Table 3 shows the accuracy and loss after training and cross-validation based on the AlexNet deep learning model for various radar signature images. With respect to different compression ratios, radar signature images are used to evaluate the recognition performance. Case # 1 is training results using original image; case # 2 uses 90% compressed radar images; cases # 3 and # 4 correspond to radar signature images having 95%, and 99% compression ratios, respectively. Here, the utilized validation frequency is 50; the maximum epochs and size of the mini batches are 30 and 128, respectively. The AlexNet deep learning model was found to have a good accuracy of above 95% even when using radar signature images with compression ratio of 95%.

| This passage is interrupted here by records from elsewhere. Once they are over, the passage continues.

(* ===== verification/Triple.v ===== *)
(** * Hoare triples for handlers

    [triple P m Q X]: from a state with [P], [m] ends with a value and a state
    that [Q] relates, or with an error in a state with [X]. *)

From S2P Require Import Prelude GoLib Schema Http.

Definition triple {E S A} (P : S -> Prop) (m : ST E S A) (Q : A -> S -> Prop) (X : S -> Prop) : Prop :=
  forall s, P s -> wp m (fun r s' => match r with Ok a => Q a s' | Err _ => X s' end) s.

(** Compute a goal's primitive effects. *)
Ltac run_goal := unfold mbind, ST_bind, mret, ST_ret, get, gets, modify, fail; cbn.

Section rules.
Context {E S : Type}.
Implicit Types (P X : S -> Prop).

Lemma triple_run {A} P (m : ST E S A) Q X s r s' : triple P m Q X -> P s -> m s = (r, s') -> match r with Ok a => Q a s' | Err _ => X s' end.
Proof. intros Hm HP Hr. specialize (Hm s HP). unfold wp in Hm. by rewrite Hr in Hm. Qed.

Lemma triple_bind {A B} P (m : ST E S A) Q X (f : A -> ST E S B) R :
  triple P m Q X -> (forall a, triple (Q a) (f a) R X) -> triple P (m ≫= f) R X.
Proof.
  intros Hm Hf s HP. apply wp_bind. eapply wp_mono; [by apply Hm|]. intros [a|e] s' H; [|done]. by apply Hf.
Qed.

Lemma triple_conseq {A} P P' (m : ST E S A) Q Q' X X' :
  triple P' m Q' X' -> (forall s, P s -> P' s) -> (forall a s, Q' a s -> Q a s) -> (forall s, X' s -> X s) -> triple P m Q X.
Proof. intros Hm HP HQ HX s Hs. eapply wp_mono; [by apply Hm, HP|]. intros [a|e] s'; eauto. Qed.

Lemma triple_pre {A} P P' (m : ST E S A) Q X : triple P' m Q X -> (forall s, P s -> P' s) -> triple P m Q X.
Proof. intros Hm HP. eapply triple_conseq; eauto. Qed.

Lemma triple_post {A} P (m : ST E S A) Q Q' X X' :
  triple P m Q' X' -> (forall a s, Q' a s -> Q a s) -> (forall s, X' s -> X s) -> triple P m Q X.
Proof. intros Hm HQ HX. eapply triple_conseq; eauto. Qed.

Lemma triple_ret {A} P (a : A) (Q : A -> S -> Prop) X : (forall s, P s -> Q a s) -> triple P (mret a : ST E S A) Q X.
Proof. intros H s Hs. apply wp_ret. by apply H. Qed.

Lemma triple_fail {A} P (e : E) (Q : A -> S -> Prop) X : (forall s, P s -> X s) -> triple P (fail e : ST E S A) Q X.
Proof. intros H s Hs. apply wp_fail. by apply H. Qed.

Lemma triple_get P X : triple P (get : ST E S S) (fun a s => P s /\ a = s) X.
Proof. intros s Hs. by split. Qed.

Lemma triple_modify P (f : S -> S) (Q : unit -> S -> Prop) X : (forall s, P s -> Q tt (f s)) -> triple P (modify f : ST E S unit) Q X.
Proof. intros H s Hs. by apply H. Qed.

Lemma triple_of_result {A} P (r : result E A) (Q : A -> S -> Prop) X :
  (forall s, P s -> match r with Ok a => Q a s | Err _ => X s end) -> triple P (of_result r : ST E S A) Q X.
Proof. intros H s Hs. apply wp_of_result. by apply H. Qed.

Lemma triple_try {A} P (m : ST E S A) (Q : result E A -> S -> Prop) X X' :
  triple P m (fun a => Q (Ok a)) X' -> (forall e s, X' s -> Q (Err e) s) -> triple P (try m) Q X.
Proof. intros Hm HX s Hs. apply wp_try. eapply wp_mono; [by apply Hm|]. intros [a|e] s'; eauto. Qed.

Lemma triple_try_keeps {A} P (m : ST E S A) X : triple P m (fun _ => P) P -> triple P (try m) (fun _ => P) X.
Proof. intros Hm. by eapply triple_try with (Q := fun _ => P); [exact Hm|]. Qed.

Lemma triple_ignore {A} P (m : ST E S A) (Q : unit -> S -> Prop) X : triple P m (fun _ => Q tt) (Q tt) -> triple P (ignore m) Q X.
Proof. intros Hm s Hs. apply wp_ignore. eapply wp_mono; [by apply Hm|]. by intros [a|e] s'. Qed.

Lemma triple_ignore_keeps {A} P (m : ST E S A) X : triple P m (fun _ => P) P -> triple P (ignore m) (fun _ => P) X.
Proof. intros Hm. by apply (triple_ignore _ _ (fun _ => P)). Qed.

(** What every run respects keeps what is closed under it. *)
Lemma triple_steps {A} (R : S -> S -> Prop) P (m : ST E S A) : steps R m -> (forall s s', R s s' -> P s -> P s') -> triple P m (fun _ => P) P.
Proof. intros Hm HR s Hs. unfold wp. specialize (HR _ _ (Hm s) Hs). by destruct (m s) as [[a|e] s']. Qed.

Lemma triple_zoom {T A} (g : T -> S) (p : S -> T -> T) (m : ST E S A) P Q X (P' : T -> Prop) (Q' : A -> T -> Prop) (X' : T -> Prop) :
  triple P m Q X -> (forall t, P' t -> P (g t)) -> (forall t a s, P' t -> Q a s -> Q' a (p s t)) -> (forall t s, P' t -> X s -> X' (p s t)) ->
  triple P' (zoom g p m) Q' X'.
Proof.
  intros Hm HP HQ HX t Ht. apply wp_zoom. eapply wp_mono; [by apply Hm, HP|]. intros [a|e] s H; eauto.
Qed.
End rules.

(** A fact the precondition states of no state. *)
Lemma triple_pull {E S A} (F : Prop) (P : S -> Prop) (m : ST E S A) Q X : (F -> triple P m Q X) -> triple (fun s => P s /\ F) m Q X.
Proof. intros H s [HP HF]. by apply H. Qed.

Lemma triple_false {E S A} (P : S -> Prop) (m : ST E S A) Q X : (forall s, P s -> False) -> triple P m Q X.
Proof. intros H s Hs. by destruct (H s). Qed.

Section handlers.
Context {S : Type}.
Implicit Types (P X : S -> Prop).

Lemma triple_or_refuse {A} P f (m : ST error S A) Q X : triple P m Q X -> triple P (or_refuse f m) Q X.
Proof. intros Hm s Hs. specialize (Hm s Hs). unfold wp, or_refuse in *. by destruct (m s) as [[a|e] s']. Qed.

Lemma triple_attempt {A} P (m : ST error S A) (Q : result error A -> S -> Prop) X X' :
  triple P m (fun a => Q (Ok a)) X' -> (forall e s, X' s -> Q (Err e) s) -> triple P (attempt m) Q X.
Proof. intros Hm HX s Hs. specialize (Hm s Hs). unfold wp, attempt in *. destruct (m s) as [[a|e] s']; cbn in *; eauto. Qed.

Lemma triple_attempt_keeps {A} P (m : ST error S A) X : triple P m (fun _ => P) P -> triple P (attempt m) (fun _ => P) X.
Proof. intros Hm. by eapply triple_attempt with (Q := fun _ => P); [exact Hm|]. Qed.

Lemma triple_require P b r X : (forall s, P s -> X s) -> triple P (require b r) (fun _ s => P s /\ b = true) X.
Proof. intros H s Hs. unfold require. destruct b; cbn; [done|]. by apply H. Qed.

Lemma triple_refuse {A} P r (Q : A -> S -> Prop) X : (forall s, P s -> X s) -> triple P (refuse r) Q X.
Proof. apply triple_fail. Qed.

Lemma triple_decoded {A} P (o : option A) r X : (forall s, P s -> X s) -> triple P (decoded o r) (fun a s => P s /\ o = Some a) X.
Proof. intros H s Hs. unfold decoded. destruct o; cbn; [done|]. by apply H. Qed.
End handlers.

(** * Two runs side by side

    [rel I R m1 m2]: from states that [I] relates, the computations [m1] and [m2]
    end alike: in states that [I] relates, with values that [R] relates or with
    the same error. *)

Definition ends_alike {E A B} (R : A -> B -> Prop) (r1 : result E A) (r2 : result E B) : Prop :=
  match r1, r2 with Ok a, Ok b => R a b | Err e, Err e' => e = e' | _, _ => False end.

Definition rel {E S A B} (I : S -> S -> Prop) (R : A -> B -> Prop) (m1 : ST E S A) (m2 : ST E S B) : Prop :=
  forall s1 s2, I s1 s2 -> I (snd (m1 s1)) (snd (m2 s2)) /\ ends_alike R (fst (m1 s1)) (fst (m2 s2)).

Section rules.
Context {E S : Type} (I : S -> S -> Prop).

Lemma rel_ret {A B} (R : A -> B -> Prop) a b : R a b -> rel I R (mret a : ST E S A) (mret b : ST E S B).
Proof. by intros H s1 s2 Hs. Qed.

Lemma rel_fail {A B} (R : A -> B -> Prop) (e : E) : rel I R (fail e) (fail e).
Proof. by intros s1 s2 Hs. Qed.

Lemma rel_bind {A B C D} (Q : A -> B -> Prop) (R : C -> D -> Prop) (m1 : ST E S A) (m2 : ST E S B) f1 f2 :
  rel I Q m1 m2 -> (forall a b, Q a b -> rel I R (f1 a) (f2 b)) -> rel I R (m1 ≫= f1) (m2 ≫= f2).
Proof.
  intros Hm Hf s1 s2 Hs. destruct (Hm s1 s2 Hs) as [Hi Hr]. unfold mbind, ST_bind.
  destruct (m1 s1) as [[a|e] t1], (m2 s2) as [[b|e'] t2]; cbn in *; try done. by apply Hf.
Qed.

Lemma rel_weaken {A B} (Q R : A -> B -> Prop) (m1 : ST E S A) (m2 : ST E S B) : rel I Q m1 m2 -> (forall a b, Q a b -> R a b) -> rel I R m1 m2.
Proof.
  intros Hm Hqr s1 s2 Hs. destruct (Hm s1 s2 Hs) as [Hi Hr]. split; [done|]. unfold ends_alike in *.
  destruct (fst (m1 s1)), (fst (m2 s2)); auto.
Qed.

Lemma rel_try {A B} (R : A -> B -> Prop) (m1 : ST E S A) (m2 : ST E S B) : rel I R m1 m2 -> rel I (ends_alike R) (try m1) (try m2).
Proof. intros Hm s1 s2 Hs. destruct (Hm s1 s2 Hs) as [Hi Hr]. unfold try. by destruct (m1 s1), (m2 s2). Qed.

Lemma rel_map_err {A B} (R : A -> B -> Prop) f (m1 : ST E S A) (m2 : ST E S B) : rel I R m1 m2 -> rel I R (map_err f m1) (map_err f m2).
Proof.
  intros Hm s1 s2 Hs. destruct (Hm s1 s2 Hs) as [Hi Hr]. unfold map_err.
  destruct (m1 s1) as [[a|e] t1], (m2 s2) as [[b|e'] t2]; cbn in *; try done. by rewrite Hr.
Qed.

Lemma rel_gets {A B} (R : A -> B -> Prop) (f : S -> A) (g : S -> B) : (forall s1 s2, I s1 s2 -> R (f s1) (g s2)) -> rel I R (gets f : ST E S A) (gets g).
Proof. intros H s1 s2 Hs. split; [done|]. by apply H. Qed.

Lemma rel_modify (f g : S -> S) : (forall s1 s2, I s1 s2 -> I (f s1) (g s2)) -> rel I eq (modify f : ST E S unit) (modify g).
Proof. intros H s1 s2 Hs. split; [by apply H|done]. Qed.

Lemma rel_of_result {A B} (R : A -> B -> Prop) (r1 : result E A) (r2 : result E B) : ends_alike R r1 r2 -> rel I R (of_result r1) (of_result r2).
Proof. by intros H s1 s2 Hs. Qed.

Lemma rel_zoom {T A B} (J : T -> T -> Prop) (R : A -> B -> Prop) (get : S -> T) (put : T -> S -> S) (m1 : ST E T A) (m2 : ST E T B) :
  rel J R m1 m2 -> (forall s1 s2, I s1 s2 -> J (get s1) (get s2)) ->
  (forall s1 s2 t1 t2, I s1 s2 -> J t1 t2 -> I (put t1 s1) (put t2 s2)) -> rel I R (zoom get put m1) (zoom get put m2).
Proof.
  intros Hm Hg Hp s1 s2 Hs. destruct (Hm _ _ (Hg _ _ Hs)) as [Hi Hr]. unfold zoom.
  destruct (m1 (get s1)) as [r1 t1], (m2 (get s2)) as [r2 t2]. split; [by apply Hp|done].
Qed.
End rules.

Section handlers.
Context {S : Type} (I : S -> S -> Prop).

Lemma rel_or_refuse {A B} (R : A -> B -> Prop) f (m1 : ST error S A) (m2 : ST error S B) : rel I R m1 m2 -> rel I R (or_refuse f m1) (or_refuse f m2).
Proof.
  intros Hm s1 s2 Hs. destruct (Hm s1 s2 Hs) as [Hi Hr]. unfold or_refuse.
  destruct (m1 s1) as [[a|e] t1], (m2 s2) as [[b|e'] t2]; cbn in *; try done. by rewrite Hr.
Qed.

Lemma rel_attempt {A B} (R : A -> B -> Prop) (m1 : ST error S A) (m2 : ST error S B) :
  rel I R m1 m2 -> rel I (ends_alike R) (attempt m1) (attempt m2).
Proof. intros Hm s1 s2 Hs. destruct (Hm s1 s2 Hs) as [Hi Hr]. unfold attempt. by destruct (m1 s1), (m2 s2). Qed.

Lemma rel_require b r : rel I eq (require b r) (require b r).
Proof. unfold require. destruct b; [by apply rel_ret|apply rel_fail]. Qed.

Lemma rel_decoded {A} (o : option A) r : rel I eq (decoded o r) (decoded o r).
Proof. unfold decoded. destruct o; [by apply rel_ret|apply rel_fail]. Qed.

Lemma rel_answer {A B} (R : A -> B -> Prop) status a b : R a b -> rel I (fun x y => fst x = fst y /\ R (snd x) (snd y)) (answer status a) (answer status b).
Proof. intros H. by apply rel_ret. Qed.
End handlers.

(** ** Statements over the tables *)

Section statements.
Context (I : Db -> Db -> Prop).
Context (I_faults : forall d1 d2, I d1 d2 -> faults d1 = faults d2).
Context (I_set_faults : forall d1 d2 fs, I d1 d2 -> I (set_faults fs d1) (set_faults fs d2)).

Lemma rel_stmt : rel I eq stmt stmt.
Proof.
  intros d1 d2 H. unfold stmt. rewrite (I_faults d1 d2 H). destruct (faults d2) as [|[e|] fs]; [done|..]; (split; [by apply I_set_faults|done]).
Qed.

Lemma rel_query {A B} (R : A -> B -> Prop) (f : Db -> A) (g : Db -> B) : (forall d1 d2, I d1 d2 -> R (f d1) (g d2)) -> rel I R (query f) (query g).
Proof. intros H. eapply rel_bind; [exact rel_stmt|]. intros _ _ _. by apply rel_gets. Qed.

Lemma rel_query_row {A B} (R : A -> B -> Prop) (f : Db -> option A) (g : Db -> option B) :
  (forall d1 d2, I d1 d2 -> option_relation R (fun _ => False) (fun _ => False) (f d1) (g d2)) -> rel I R (query_row f) (query_row g).
Proof. intros H. eapply rel_bind; [apply rel_query, H|]. intros [a|] [b|] Hab; cbn in *; try done; by apply rel_of_result. Qed.

Lemma rel_exec (f g : Db -> Db) : (forall d1 d2, I d1 d2 -> I (f d1) (g d2)) -> rel I eq (exec f) (exec g).
Proof. intros H. eapply rel_bind; [exact rel_stmt|]. intros _ _ _. by apply rel_modify. Qed.

Definition exits_alike {A B} (R : A -> B -> Prop) (x : tx_exit A) (y : tx_exit B) : Prop :=
  match x, y with Commit a, Commit b => R a b | Abandon a, Abandon b => R a b | _, _ => False end.

Lemma rel_in_tx {A B} (R : A -> B -> Prop) (m1 : DbM (tx_exit A)) (m2 : DbM (tx_exit B)) : rel I (exits_alike R) m1 m2 -> rel I R (in_tx m1) (in_tx m2).
Proof.
  intros Hm. eapply rel_bind; [exact rel_stmt|]. intros _ _ _ d1 d2 Hd. destruct (Hm d1 d2 Hd) as [Hi Hr]. unfold finish_tx, rollback.
  destruct (m1 d1) as [[x|e] t1], (m2 d2) as [[y|e'] t2]; cbn in *; try done.
  - destruct x as [a|a], y as [b|b]; cbn in Hr; try done.
    + destruct (rel_stmt t1 t2 Hi) as [Hi' Hr']. destruct (stmt t1) as [[[]|e] u1], (stmt t2) as [[[]|e'] u2]; cbn in *; try done.
      rewrite (I_faults u1 u2 Hi'). split; [by apply I_set_faults|done].
    + rewrite (I_faults t1 t2 Hi). split; [by apply I_set_faults|done].
  - rewrite (I_faults t1 t2 Hi). split; [by apply I_set_faults|done].
Qed.
End statements.

#[export] Hint Resolve rel_ret rel_fail rel_require rel_decoded rel_answer : rel_db.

Figure 11 shows foot gesture recognition performance obtained using the proposed method in cases of original and reconstructed radar images for both training and test evaluation. Here, four different foot gestures of kicking, swinging, sliding, and tapping are considered as well as the movement of an unpredictable object that may affect foot gesture recognition, a rolling baseball.

As can be seen in Figure 11, the confusion matrix represents the recognition performance of the four different foot gestures using the proposed radar signature image and AlexNet deep learning model. The horizontal and vertical axes in the confusion matrix are the input and output, respectively, of the AlexNet deep learning model.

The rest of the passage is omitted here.